Lemma sound_core es s a c : sound es s -> tp_at a (task_list (shared s)) = Some c -> core s a c.
Proof. intros [_ H] E. destruct (H a) as (ph & _ & G). by apply (good_some a ph). Qed.

(** *** Adding *)
Lemma add_sound es g p o tp g' :
  sound es (mk_system g p o) -> tp = mk_container (next_addr g) (task tp) 0 false 0 false 0 (func tp) (flags tp) (desc tp) ->
  task_list g' = task_list g ++ [tp] -> next_addr g' = next_addr g + 1 ->
  sound (es ++ [Added (next_addr g)]) (mk_system g' p o).
Proof.
  intros S Et El En. assert (addr tp = next_addr g) as Ea by (rewrite Et; done).
  assert (tp_at (next_addr g) (task_list g) = None) as Hn.
  { destruct (tp_at _ _) as [c|] eqn:E; [|done]. pose proof (core_bound _ _ _ (sound_core _ _ _ _ S E)). cbn in *. lia. }
  eapply sound_step; [exact S| |].
  - destruct S as [[D1 D2] _]. split; [|done]. cbn in *. rewrite El, fmap_app. apply NoDup_app. split_and!; [done| |by apply NoDup_singleton].
    intros x Hx%tp_at_elem ->%list_elem_of_singleton. rewrite Ea, Hn in Hx. by destruct Hx.
  - intros a ph G. cbn [life_from life_step]. destruct (Z.eqb_spec (next_addr g) a) as [<-|Hna].
    + pose proof (good_none (next_addr g) ph (mk_system g p o) Hn G) as Q. unfold good in *. cbn in *. rewrite Hn in G. rewrite El, tp_at_app, Hn, Ea, Z.eqb_refl.
      destruct ph; try done; [|lia]. exists Waiting. split; [done|]. destruct Q as (Q1 & Q2 & Q3). split.
      * rewrite Et. constructor; cbn in *; try done; [lia|congruence].
      * by apply quiet_executing.
    + exists ph. split; [done|]. eapply good_aside; [|exact G]. cbn in *. constructor; cbn; try done; try lia.
      * rewrite El, tp_at_app, Ea. rewrite (proj2 (Z.eqb_neq (next_addr g) a)) by done. by destruct (tp_at a _).
      * intros L. by apply (sound_looking es _ a S).
Qed.

(** *** Deleting *)
Definition deletes l l' : Prop := Forall2 (fun c c' => c' = c \/ c' = request_delete c) l l'.

Lemma deletes_refl l : deletes l l.
Proof. unfold deletes. induction l; constructor; auto. Qed.

Lemma del_by_id_deletes id l : deletes l (del_by_id id l).2.
Proof.
  induction l as [|c l IH]; cbn; [constructor|]. destruct (task_id (task c) =? id).
  - destruct (test_flag _ _); cbn; (constructor; [by auto|apply deletes_refl]).
  - destruct (del_by_id id l) as [n l']. constructor; [by left|exact IH].
Qed.

Lemma del_by_group_deletes h grp l : deletes l (del_by_group h grp l).2.
Proof.
  induction l as [|c l IH]; cbn; [constructor|]. destruct (del_by_group h grp l) as [n l']. cbn in IH.
  destruct (_ && _); cbn; (constructor; [by auto|exact IH]).
Qed.

Lemma del_id_deletes id g (g' := (switch_scheduler_del_task_id id g).2) : deletes (task_list g) (task_list g') /\ next_addr g' = next_addr g.
Proof.
  unfold g', switch_scheduler_del_task_id. pose proof (del_by_id_deletes id (task_list g)) as H. by destruct (del_by_id id (task_list g)).
Qed.

Lemma del_group_deletes grp g (g' := (switch_scheduler_del_task_group grp g).2) :
  deletes (task_list g) (task_list g') /\ next_addr g' = next_addr g.
Proof.
  unfold g', switch_scheduler_del_task_group. destruct grp as [[|x grp]|]; [split; [apply deletes_refl|done]| |split; [apply deletes_refl|done]].
  pose proof (del_by_group_deletes (Event.switch_ci_hashfunc_default (String x grp)) (String x grp) (task_list g)) as H.
  by destruct (del_by_group (Event.switch_ci_hashfunc_default (String x grp)) (String x grp) (task_list g)).
Qed.

Lemma request_delete_addr c : addr (request_delete c) = addr c.
Proof. unfold request_delete. by destruct (running c). Qed.

Lemma deletes_addr l l' : deletes l l' -> addr <$> l' = addr <$> l.
Proof. induction 1 as [|c c' l l' H _ IH]; [done|]. cbn. rewrite IH. destruct H as [->| ->]; [done|by rewrite request_delete_addr]. Qed.

Lemma deletes_at l l' a :
  deletes l l' -> match tp_at a l with Some c => tp_at a l' = Some c \/ tp_at a l' = Some (request_delete c) | None => tp_at a l' = None end.
Proof.
  unfold tp_at. induction 1 as [|c c' l l' H _ IH]; [done|]. cbn. assert (addr c' = addr c) as ->.
  { destruct H as [->| ->]; [done|apply request_delete_addr]. }
  destruct (addr c =? a); [destruct H as [->| ->]; auto|exact IH].
Qed.

Lemma life_marks a ph l l' :
  deletes l l' -> (a ∈ addr <$> l -> ph <> Absent /\ ph <> Gone) -> life_from a ph (marks l l') = Some ph.
Proof.
  intros H. unfold marks. induction H as [|c c' l l' H _ IH]; intros Hp; [done|]. cbn [zip_with concat]. rewrite life_app.
  assert (life_from a ph (concat (zip_with _ l l')) = Some ph) as IH' by (apply IH; intros Ha; apply Hp; by right).
  destruct (_ || _); [|exact IH']. cbn [life_from life_step]. destruct (Z.eqb_spec (addr c) a) as [<-|]; [|exact IH'].
  destruct Hp as [H1 H2]; [by left|]. by destruct ph.
Qed.

Lemma delete_sound es g p o g' :
  sound es (mk_system g p o) -> deletes (task_list g) (task_list g') -> next_addr g' = next_addr g ->
  sound (es ++ marks (task_list g) (task_list g')) (mk_system g' p o).
Proof.
  intros S H En. eapply sound_step; [exact S| |].
  - destruct S as [[D1 D2] _]. split; [|done]. cbn. by rewrite (deletes_addr _ _ H).
  - intros a ph G. exists ph. split.
    + apply life_marks; [done|]. intros [c E]%tp_at_elem. unfold good in G. cbn in G. rewrite E in G. by destruct ph.
    + pose proof (deletes_at _ _ a H) as Ha. unfold good in *. cbn in *. destruct (tp_at a (task_list g)) as [c|].
      * assert (forall c', core (mk_system g p o) a c -> c' = c \/ c' = request_delete c ->
                  core (mk_system g' p o) a c' /\ (destroyed c <> 0 -> destroyed c' <> 0)) as Hc.
        { intros c' [C1 C2 C3 C4 C5 C6 C7] [->| ->]; [split; [constructor; cbn in *; rewrite ?En; done|done]|]. unfold request_delete.
          destruct (running c) eqn:Er; (split; [constructor; cbn in *; rewrite ?En, ?Er; try done; try congruence; lia|cbn; try done; lia]). }
        assert (exists c', tp_at a (task_list g') = Some c' /\ (c' = c \/ c' = request_delete c)) as (c' & -> & E)
          by (destruct Ha; eauto).
        destruct ph; try done; (destruct G as [G1 G2]; destruct (Hc _ G1 E) as [G1' G3]; split; [exact G1'|]; unfold executing in *; cbn in *; tauto).
      * rewrite Ha. destruct ph; try done; cbn in *; by rewrite En.
Qed.

(** *** Freeing *)
Lemma reap_sound es g done b o tp :
  sound es (mk_system g (SReap done (Some b)) o) -> tp_at b (task_list g) = Some tp -> reapable tp = true ->
  sound (es ++ [Freed b]) (mk_system (reap tp g) (SReap done (next_after b (task_list g))) o).
Proof.
  intros S E R. pose proof (sound_core _ _ _ _ S E) as C. pose proof (tp_at_addr _ _ _ E) as Eb. pose proof S as [[D1 D2] _].
  assert (has_thread o b = false) as Ht.
  { destruct (has_thread o b) eqn:Ho; [|done]. apply (core_thread _ _ _ C) in Ho. unfold reapable in R. rewrite Ho, andb_false_r in R. done. }
  assert (forall x, tp_at x (task_list (reap tp g)) = if x =? b then None else tp_at x (task_list g)) as Hat.
  { intros x. change (task_list (reap tp g)) with (List.filter (fun c => negb (addr c =? addr tp)) (task_list g)). by rewrite Eb, tp_at_filter. }
  eapply sound_step; [exact S| |].
  - split; [|exact D2]. cbn in *. rewrite Eb, filter_addr. by apply NoDup_filter_bool.
  - intros a ph G. cbn [life_from life_step]. destruct (Z.eqb_spec b a) as [<-|Hn].
    + pose proof (quiet_executing (mk_system g (SReap done (Some b)) o) b eq_refl Ht) as Hx. exists Gone. unfold good in *. cbn [shared] in *.
      rewrite E in G. rewrite Hat, Z.eqb_refl. split.
      * destruct ph; try done. destruct G as [_ G]. congruence.
      * split; [apply C|]. split_and!; [done|exact Ht|]. cbn. destruct (next_after b (task_list g)) as [x|] eqn:Ex; [|done].
        apply Z.eqb_neq. by apply (next_after_ne b (task_list g)).
    + exists ph. split; [done|]. eapply good_aside; [|exact G]. constructor; try done.
      * cbn [shared]. rewrite Hat. by rewrite (proj2 (Z.eqb_neq a b)).
      * cbn. intros H. destruct (next_after b (task_list g)) as [x|] eqn:Ex; [|done]. apply Z.eqb_eq in H as ->.
        apply tp_at_elem. by apply (next_after_elem b).
Qed.

(** *** Running *)
Lemma visit_spec done now tp v tp' :
  visit done now tp = (v, tp') ->
  addr tp' = addr tp /\ flags tp' = flags tp /\ (0 <= destroyed tp -> 0 <= destroyed tp') /\ (destroyed tp <> 0 -> destroyed tp' <> 0)
  /\ destroy_requested tp' = destroy_requested tp
  /\ match v with
     | Pass => in_thread tp' = in_thread tp /\ running tp' = running tp
     | Launch => destroyed tp = 0 /\ in_thread tp = false /\ in_thread tp' = true /\ running tp' = running tp
         /\ test_flag (flags tp) SSHF_OWN_THREAD = true /\ runtime (task tp) <= now
     | Call => destroyed tp = 0 /\ in_thread tp = false /\ in_thread tp' = false /\ running tp' = true
         /\ test_flag (flags tp) SSHF_OWN_THREAD = false /\ runtime (task tp) <= now
     end.
Proof.
  unfold visit. destruct done; [intros [= <- <-]; cbn; split_and!; done|]. destruct (Z.eqb_spec (destroyed tp) 0) as [Ed|Ed].
  - destruct (Z.leb_spec (runtime (task tp)) now); cbn [andb]; [|intros [= <- <-]; done].
    destruct (in_thread tp) eqn:Ei; cbn [negb]; [intros [= <- <-]; by rewrite Ei|].
    cbn. destruct (test_flag (flags tp) SSHF_OWN_THREAD) eqn:Ef; intros [= <- <-]; cbn; split_and!; done.
  - intros [= <- <-]; done.
Qed.

Lemma execute_end_spec now tp again tp' :
  execute_end now tp = (again, tp') ->
  addr tp' = addr tp /\ flags tp' = flags tp /\ in_thread tp' = in_thread tp /\ running tp' = running tp
  /\ destroy_requested tp' = destroy_requested tp /\ (if again then destroyed tp' = destroyed tp /\ destroy_requested tp = 0 else destroyed tp' = 1).
Proof.
  unfold execute_end. set (tp1 := if repeat (task tp) =? 0 then tp else _).
  assert (addr tp1 = addr tp /\ flags tp1 = flags tp /\ in_thread tp1 = in_thread tp /\ running tp1 = running tp
    /\ destroy_requested tp1 = destroy_requested tp /\ destroyed tp1 = destroyed tp) as (H1 & H2 & H3 & H4 & H5 & H6) by (unfold tp1; by case_match).
  clearbody tp1. destruct (Z.eqb_spec (destroy_requested tp1) 0) as [E|E]; cbn [andb].
  - destruct (executed tp1 <? runtime (task tp1)); intros [= <- <-]; cbn; split_and!; congruence.
  - intros [= <- <-]; cbn; split_and!; congruence.
Qed.

(** The good states of the task a step works on. *)
Lemma good_intro a ph s c :
  tp_at a (task_list (shared s)) = Some c -> core s a c ->
  match ph with Waiting => executing s a = false | Executing => executing s a = true
  | Ended => executing s a = false /\ destroyed c <> 0 | _ => False end -> good a ph s.
Proof. intros E C H. unfold good. rewrite E. destruct ph; try done; tauto. Qed.

Lemma good_elim a ph s c :
  tp_at a (task_list (shared s)) = Some c -> good a ph s ->
  core s a c /\ match ph with Waiting => executing s a = false | Executing => executing s a = true
  | Ended => executing s a = false /\ destroyed c <> 0 | _ => False end.
Proof. intros E. unfold good. rewrite E. destruct ph; try done; tauto. Qed.

Lemma tp_at_set b l tp tp' : tp_at b l = Some tp -> addr tp' = b -> tp_at b (update b (fun _ => tp') l) = Some tp'.
Proof. intros E Hb. rewrite tp_at_update by (by intros c _). by rewrite Z.eqb_refl, E. Qed.

Lemma next_looking l a b : match next_after a l with Some x => x =? b | None => false end = true -> is_Some (tp_at b l).
Proof. destruct (next_after a l) as [x|] eqn:E; [|done]. intros ->%Z.eqb_eq. apply tp_at_elem. by apply (next_after_elem a). Qed.

Lemma life_other a b ph e :
  a <> b -> (exists x y, e = Started b x y) \/ e = Again b \/ e = Over b -> life_from a ph [e] = Some ph.
Proof. intros Hn [(x & y & ->)|[->| ->]]; cbn; by rewrite (proj2 (Z.eqb_neq b a)). Qed.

_ _ _

[What to do]: What is needed is every line from the start of the entries through the line containing "assert (tp_at (next_addr", returned word for word and nothing else.

[Expected answer]:
Lemma sound_core es s a c : sound es s -> tp_at a (task_list (shared s)) = Some c -> core s a c.
Proof. intros [_ H] E. destruct (H a) as (ph & _ & G). by apply (good_some a ph). Qed.

(** *** Adding *)
Lemma add_sound es g p o tp g' :
  sound es (mk_system g p o) -> tp = mk_container (next_addr g) (task tp) 0 false 0 false 0 (func tp) (flags tp) (desc tp) ->
  task_list g' = task_list g ++ [tp] -> next_addr g' = next_addr g + 1 ->
  sound (es ++ [Added (next_addr g)]) (mk_system g' p o).
Proof.
  intros S Et El En. assert (addr tp = next_addr g) as Ea by (rewrite Et; done).
  assert (tp_at (next_addr g) (task_list g) = None) as Hn.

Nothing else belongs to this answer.